- PROBLEM TO WORK ON: Output the records that follow, keeping every line exactly as it is.

- STORED DATA:
(* ===== verification/Disk.v ===== *)
(** * Disk: the block device of [internal/disk/device.go]

    The image [d.data] is cut in blocks of 4096 bytes: the program reads and
    writes it at that grain only ([flat] is the array of bytes itself, and
    [ReadBlock_flat]/[WriteBlock_flat] relate the two).  The backing file is
    part of the state, because it is what a crash leaves.  The fault injector
    is a function of the operation and of the number of operations injected
    before, so that a stateful injector is one too; the results of the calls
    into the operating system are given in the same way. *)

From S2P Require Export Layout.

Definition blockSize : Z := 4096.

(** [Operation]: what the fault injector sees. *)
Record Operation : Type := mkOperation { Kind : string; Addr : Z }.

(** The calls of package [os] made on the backing file. *)
Inductive os_call : Type := OsOpen | OsRead | OsWriteAt | OsFsync.

(** A failed [WriteAt] may have written a prefix of the image: the number is
    the number of blocks that reached the file. *)
Definition os_oracle : Type := nat -> os_call -> option (error * nat).
Definition injector : Type := nat -> Operation -> option error.

Record BlockDevice : Type := mkDevice {
  dev_data : list block;
  dev_size : Z;
  dev_dirty : bool;
  dev_file : list block;
  dev_fault : option injector;
  dev_os : option os_oracle;
  dev_clock : nat;
}.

- SOLVED PROBLEM:
(* ===== verification/Disk.v ===== *)
(** * Disk: the block device of [internal/disk/device.go]

    The image [d.data] is cut in blocks of 4096 bytes: the program reads and
    writes it at that grain only ([flat] is the array of bytes itself, and
    [ReadBlock_flat]/[WriteBlock_flat] relate the two).  The backing file is
    part of the state, because it is what a crash leaves.  The fault injector
    is a function of the operation and of the number of operations injected
    before, so that a stateful injector is one too; the results of the calls
    into the operating system are given in the same way. *)

From S2P Require Export Layout.

Definition blockSize : Z := 4096.

(** [Operation]: what the fault injector sees. *)
Record Operation : Type := mkOperation { Kind : string; Addr : Z }.

(** The calls of package [os] made on the backing file. *)
Inductive os_call : Type := OsOpen | OsRead | OsWriteAt | OsFsync.

(** A failed [WriteAt] may have written a prefix of the image: the number is
    the number of blocks that reached the file. *)
Definition os_oracle : Type := nat -> os_call -> option (error * nat).
Definition injector : Type := nat -> Operation -> option error.

Record BlockDevice : Type := mkDevice {
  dev_data : list block;
  dev_size : Z;
  dev_dirty : bool;
  dev_file : list block;
  dev_fault : option injector;
  dev_os : option os_oracle;
  dev_clock : nat;
}.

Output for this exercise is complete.